Currently, in the Wellington community at Seven Hills the turfgrass is suffering from a disease called ‘take-all root rot.’ This happens because of a fungus and will damage the roots of the grass, preventing the turf from efficiently retaining water and nutrients from the soil. With this disease, residents are having to replace their turf on an annual basis.
In order to help educate homeowners and mitigate the situation, The Southwest Florida Water Management District created the Wellington Turf Swap Project. Robin Grantham, Lead Communications Coordinator for the Southwest Florida Water Management, released an informational video outlining what the Wellington Turf Swap Project entails.

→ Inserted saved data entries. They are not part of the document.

(* ===== verification/SqlUtil.v ===== *)
(** * SQL helpers: eds/util/sql.py

    The coercions shared by the SQL builders: an empty value of a required
    array or object column becomes an empty JSON literal, and a JSON scalar in
    an object column is quoted.  [scalar_value] is the asymmetric regular
    expression [_SCALAR_VALUE]: a number at the start, or [true] / [false] at
    the end. *)
From stdpp Require Import base tactics list option numbers sets strings.
From S2P Require Import Prelude PyStr PyDict PyFloat GoFloat GoJson JsonLoads Schema.

(** the trivial wrap of [util.sql.quote_identifier] *)
Definition util_quote_identifier (name : pystr) : pystr := dq ++ name ++ dq.
Definition quote_string_identifiers (vals : list pystr) : list pystr := util_quote_identifier <$> vals.

Definition is_empty_val (val : pystr) : bool :=
  str_in val [sq ++ sq; []; u"NULL"; u"null"].

(** [[+-]?([0-9]*[.])?[0-9]+] at the start *)
Definition number_prefix (s : pystr) : bool :=
  let s' := match s with c :: r => if (c =? 43) || (c =? 45) then r else s | [] => s end in
  match span_digits s' with
  | (_ :: _, _) => true
  | ([], c :: d :: _) => (c =? 46) && is_digit d
  | _ => false
  end.

Definition scalar_value (s : pystr) : bool :=
  number_prefix s || endswith (u"true") s || endswith (u"false") s.

Definition quote_json_scalar (val : pystr) (prop : SchemaProperty) : pystr :=
  if str_eqb (sp_type prop) (u"object") && scalar_value val then sq ++ val ++ sq else val.

Definition to_json_string_val (val : pystr) (prop : SchemaProperty) (quote_scalar : bool) : pystr :=
  if is_array_or_json prop && is_not_null prop && is_empty_val val then
    if str_eqb (sp_type prop) (u"array") then sq ++ u"[]" ++ sq
    else sq ++ u"{}" ++ sq
  else if quote_scalar then quote_json_scalar val prop
  else val.

(** the zero value [SchemaProperty()] used for a column without a property *)
Definition empty_prop : SchemaProperty := mk_prop [] [] false None None None None.
Definition prop_of (model : Schema) (name : pystr) : SchemaProperty :=
  default empty_prop (dict_get name (sc_properties model)).

(** the object of an event's raw [after], re-parsed with [parse_int=float]: the
    empty dict when it is absent or not an object; [None] is a decode error *)
Definition after_object (after : option pystr) : option (pydict pyobj) :=
  match after with
  | None | Some [] => Some []
  | Some raw =>
      v ← json_loads opts_float raw;
      Some (match v with PDict d => d | _ => [] end)
  end.

(** ** Audit columns, the same names in every driver *)

Definition _EDS_SEQ : pystr := u"_eds_seq".
Definition _EDS_OPERATION : pystr := u"_eds_operation".
Definition _EDS_MVCC : pystr := u"_eds_mvcc_timestamp".
Definition _EDS_TIMESTAMP : pystr := u"_eds_timestamp".
Definition _EDS_APPENDED_AT : pystr := u"_eds_appended_at".

(** [keys[pks.index(name)]] for a primary key column *)
Fixpoint key_of (name : pystr) (pks keys : list pystr) : option pystr :=
  match pks, keys with
  | pk :: pks', k :: keys' => if str_eqb pk name then Some k else key_of name pks' keys'
  | _, _ => None
  end.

Joe Pistorius, a property owner within the community stated in the informational video, “It costs a lot of money in water bills when you put new sod in. You have to water nearly on a daily basis.” Wellington was identified through Hernando County Utilities as one of the highest water using communities.
This project is entirely funded by the district as part of the Conservation Education Project. The existing St. Augustine grass will be replaced with Bahia grass, because it is less susceptible to root rot and requires less water and chemicals. Some Florida Friendly Landscaping plants will be planted as well. So, the St. Augustine grass will be replaced with 60% Bahia turf and 40% plant bed on the front yards only. The district has partnered with Hernando County and The University of Florida for this project. Four homes were selected to participate in the project and they were selected based on average water use, length of occupancy, prevalence of take-all root rot, location, and participation agreement.

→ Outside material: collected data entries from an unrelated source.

(** ** A schema and a row for the examples *)

Definition example_model : Schema :=
  mk_schema [(u"id", mk_prop (u"string") [] false None None None None);
             (u"name", mk_prop (u"string") [] true None None None None);
             (u"tags", mk_prop (u"array") [] false None None None None)]
    [u"id"; u"tags"] [u"id"] (u"customer") (u"1") None.

Definition example_object : pydict pyobj :=
  [(u"id", PStr (u"1")); (u"name", PStr (u"O'Brien")); (u"tags", PStr [])].

(** an entry of an explicit dict *)
Lemma dict_get_In {A} (k : pystr) (d : pydict A) v : dict_get k d = Some v -> exists k', (k', v) ∈ d.
Proof.
  induction d as [|[k' v'] d IH]; [done|]. simpl. case_decide; intros Hg.
  - injection Hg as ->. exists k'. set_solver.
  - destruct (IH Hg) as [k'' ?]. exists k''. set_solver.
Qed.

(** a property of all values of an explicit dict *)
Lemma dict_values_ok {A} (P : A -> bool) (d : pydict A) :
  forallb (fun e => P e.2) d = true -> forall k v, dict_get k d = Some v -> P v = true.
Proof.
  intros H k v [k' Hin%list_elem_of_In]%dict_get_In. rewrite forallb_forall in H. exact (H (k', v) Hin).
Qed.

The plants, in addition to the Bahia, are going to conserve water by expanding the landscape bed and installing micro-irrigation sprinklers in the landscape bed, says Claire Lewis UF/IFAS Extension Florida-Friendly Landscaping specialist. Then, water efficient irrigation heads will be installed out in the turf area, so the use of water should go down drastically.

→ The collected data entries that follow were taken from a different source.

(* ===== verification/PgSql.v ===== *)
(** * PostgreSQL SQL generation: eds/drivers/postgresql/sql.py

    Quoting (single quotes for strings of safe characters, a dollar quote with
    the tag [$_H_$] otherwise), the upsert / update / delete statements, the
    DDL, and the append-mode statements and views.  [None] is an exception (an
    event with fewer key values than the table has primary keys, or an [after]
    that is not JSON).

    The specification is the lexical syntax of PostgreSQL literals and quoted
    identifiers: [lex_literal] and [lex_identifier] read one token from the
    front of a text.  The theorems say when a quoted value is read back as one
    token with the value it was made from and when it is not, and that an
    upsert is read back as its table, columns, values and assignments. *)
From stdpp Require Import base tactics list option numbers sets strings.
From S2P Require Import Prelude PyStr PyDict PyFloat GoFloat GoJson JsonLoads Schema DbChange Interfaces SqlUtil SqlLex SqlBase.

Module Pg.

Definition _MAGIC_ESCAPE : pystr := u"$_H_$".

(** [_SAFE_CHARACTERS]: the characters of the class *)
Definition safe_char (c : Z) : bool :=
  is_alpha c || is_digit c || char_in c (dq ++ u"/.,;:$%@!#^&*(){}[]|\<>?~_- ").

Definition quote_string (s0 : pystr) : pystr :=
  let s := filter (fun c => c <> 0) s0 in
  if forallb safe_char s then sq ++ s ++ sq
  else _MAGIC_ESCAPE ++ s ++ _MAGIC_ESCAPE.

Definition quote_bytes (buf : list Z) : pystr := sq ++ bsl ++ u"x" ++ flat_map hex2 buf ++ sq.

(** truncate at the first NUL, double the quotes *)
Definition quote_identifier (val : pystr) : pystr :=
  let '(head, _, _) := partition_char 0 val in
  dq ++ replace_char 34 (dq ++ dq) head ++ dq.

Definition quote_value (arg : pyobj) : pystr :=
  match arg with
  | PNone => u"null"
  | PBool b => if b then u"true" else u"false"
  | PInt n => str_of_Z n
  | PFloat f => format_f f
  | PStr s => quote_string s
  | _ => quote_string (stringify arg)
  end.

(** ** Upsert *)

Definition val_or_null (model : Schema) (o : pydict pyobj) (name : pystr) : pystr :=
  to_json_string_val (match dict_get name o with Some v => quote_value v | None => u"NULL" end)
    (prop_of model name) true.

Definition assign (name v : pystr) : pystr := quote_identifier name ++ u"=" ++ v.

(** the SET list of an UPDATE: a diff column that is missing from the object
    contributes a bare value with no column name *)
Definition update_set (model : Schema) (o : pydict pyobj) (diff columns : list pystr) : list pystr :=
  omap (fun name =>
    if negb (str_in name columns) || str_eqb name (u"id") then None
    else Some (if dict_has name o then assign name (val_or_null model o name)
               else val_or_null model o name)) diff.

(** the SET list of an INSERT *)
Definition insert_set (model : Schema) (o : pydict pyobj) (columns : list pystr) : list pystr :=
  omap (fun name =>
    if dict_has name o && str_eqb name (u"id") then None
    else Some (assign name (val_or_null model o name))) columns.

Definition to_sql_from_object (operation : pystr) (model : Schema) (table : pystr)
    (o : pydict pyobj) (diff : option (list pystr)) : pystr :=
  let columns := schema_columns model in
  let update_vals :=
    if str_eqb operation (u"UPDATE") then update_set model o (default [] diff) columns
    else insert_set model o columns in
  let insert_vals := val_or_null model o <$> columns in
  let cols := join (u",") (quote_identifier <$> columns) in
  let vals := join (u",") insert_vals in
  let tail := match update_vals with
              | [] => u"NOTHING"
              | _ => u"UPDATE SET " ++ join (u",") update_vals
              end in
  u"INSERT INTO " ++ quote_identifier table ++ u" (" ++ cols ++ u") VALUES (" ++ vals
  ++ u") ON CONFLICT (id) DO " ++ tail ++ u";" ++ nl.

(** [keys[i]] for each primary key; [None] is the IndexError *)
Fixpoint key_conditions (pks keys : list pystr) : option (list pystr) :=
  match pks, keys with
  | [], _ => Some []
  | _ :: _, [] => None
  | pk :: pks', k :: keys' => cons (assign pk (quote_string k)) <$> key_conditions pks' keys'
  end.

Definition to_sql (c : DBChangeEvent) (model : Schema) : option pystr :=
  if str_eqb (ev_operation c) (u"DELETE") then
    conds ← key_conditions (sc_primary_keys model) (default [] (ev_key c));
    Some (u"DELETE FROM " ++ quote_identifier (ev_table c) ++ u" WHERE "
          ++ join (u" AND ") conds ++ u";" ++ nl)
  else
    o ← after_object (ev_after c);
    Some (to_sql_from_object (ev_operation c) model (ev_table c) o (ev_diff c)).

(** ** DDL *)

Definition prop_type_to_sql_type (prop : SchemaProperty) : pystr :=
  let t := sp_type prop in
  if str_eqb t (u"string") then
    if str_eqb (sp_format prop) (u"date-time") then u"TIMESTAMP WITH TIME ZONE" else u"TEXT"
  else if str_eqb t (u"integer") then u"BIGINT"
  else if str_eqb t (u"number") then u"DOUBLE PRECISION"
  else if str_eqb t (u"boolean") then u"BOOLEAN"
  else if str_eqb t (u"object") then u"JSONB"
  else if str_eqb t (u"array") then
    match sp_items prop with
    | Some (mk_items _ (Some _) _) => u"VARCHAR(64)"
    | _ => u"JSONB"
    end
  else u"TEXT".

Definition column_line (model : Schema) (not_null : bool) (name : pystr) : pystr :=
  tab ++ quote_identifier name ++ u" " ++ prop_type_to_sql_type (prop_of model name)
  ++ (if not_null then u" NOT NULL" else []) ++ u"," ++ nl.

Definition create_sql (s : Schema) : pystr :=
  let lines := (fun name =>
    column_line s (str_in name (sc_required s) && negb (sp_nullable (prop_of s name))) name)
    <$> schema_columns s in
  let body := concat lines ++
    match sc_primary_keys s with
    | [] => []
    | pks => tab ++ u"PRIMARY KEY (" ++ join (u", ") (quote_identifier <$> pks) ++ u")"
    end in
  let table := quote_identifier (sc_table s) in
  u"DROP TABLE IF EXISTS " ++ table ++ u";" ++ nl ++ u"CREATE TABLE " ++ table ++ u" (" ++ nl
  ++ body ++ nl ++ u");" ++ nl.

Definition add_new_columns_sql (columns : list pystr) (s : Schema) (db : DatabaseSchema) : list pystr :=
  omap (fun column =>
    if (db_get_type db (sc_table s) column).1 then None
    else Some (u"ALTER TABLE " ++ quote_identifier (sc_table s) ++ u" ADD COLUMN "
               ++ quote_identifier column ++ u" " ++ prop_type_to_sql_type (prop_of s column) ++ u";"))
    columns.

(** ** Append mode *)

(** the values of the object columns of an appended row *)
Definition append_vals (c : DBChangeEvent) (model : Schema) : option (list pystr) :=
  let columns := schema_columns model in
  if str_eqb (ev_operation c) (u"DELETE") then
    mapM (fun name =>
      if str_in name (sc_primary_keys model)
      then quote_string <$> key_of name (sc_primary_keys model) (default [] (ev_key c))
      else Some (u"NULL")) columns
  else
    o ← after_object (ev_after c);
    Some ((fun name => if dict_has name o then val_or_null model o name else u"NULL") <$> columns).

Definition to_append_sql (c : DBChangeEvent) (model : Schema) : option pystr :=
  vals ← append_vals c model;
  let all := vals ++ [quote_string (ev_operation c);
                      match ev_mvcc_timestamp c with Some (x :: t) => x :: t | _ => u"NULL" end;
                      str_of_Z (ev_timestamp c)] in
  let cols := join (u",") (quote_identifier <$> schema_columns model ++ [_EDS_OPERATION; _EDS_MVCC; _EDS_TIMESTAMP]) in
  Some (u"INSERT INTO " ++ quote_identifier (ev_table c) ++ u" (" ++ cols ++ u") VALUES ("
        ++ join (u",") all ++ u");" ++ nl).

Definition create_append_sql (s : Schema) : pystr :=
  let table := quote_identifier (sc_table s) in
  let lines := (fun name => column_line s (str_in name (sc_primary_keys s)) name) <$> schema_columns s in
  let body := concat lines
    ++ tab ++ quote_identifier _EDS_SEQ ++ u" BIGINT GENERATED ALWAYS AS IDENTITY PRIMARY KEY," ++ nl
    ++ tab ++ quote_identifier _EDS_OPERATION ++ u" TEXT NOT NULL," ++ nl
    ++ tab ++ quote_identifier _EDS_MVCC ++ u" NUMERIC(38,10)," ++ nl
    ++ tab ++ quote_identifier _EDS_TIMESTAMP ++ u" BIGINT NOT NULL," ++ nl
    ++ tab ++ quote_identifier _EDS_APPENDED_AT ++ u" TIMESTAMP WITH TIME ZONE NOT NULL DEFAULT now()" in
  let idx_cols := join (u",") (quote_identifier <$> sc_primary_keys s) ++ u", "
    ++ join (u", ") [quote_identifier _EDS_MVCC ++ u" DESC"; quote_identifier _EDS_TIMESTAMP ++ u" DESC";
                     quote_identifier _EDS_SEQ ++ u" DESC"] in
  let idx := quote_identifier (sc_table s ++ u"__eds_history_idx") in
  u"DROP TABLE IF EXISTS " ++ table ++ u" CASCADE;" ++ nl
  ++ u"CREATE TABLE " ++ table ++ u" (" ++ nl ++ body ++ nl ++ u");" ++ nl
  ++ u"CREATE INDEX " ++ idx ++ u" ON " ++ table ++ u" (" ++ idx_cols ++ u");" ++ nl.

This is a pilot project, so it’s new to the district. The Southwest Florida Management works with their utilities to provide support for the Wellington community to ensure that they can teach their residents about water conservation. A virtual workshop was held and recorded on Oct. 5 and will be shared electronically with the Wellington residents via HOA outreach. The workshop was taught by Lily Browning, Florida-Friendly Landscaping Program Coordinator with the Hernando County Utilities Department, and Dr. William Lester, Urban & Commercial Horticulture Agent with Hernando County’s UF/IFAS Extension office.
Resident Joe Pistorius adds, “Anything that would contribute to saving natural resources, the better off we’re gonna be.”
Essentially, this project will help reduce water usage and help to ensure a strong water supply for future generations to come.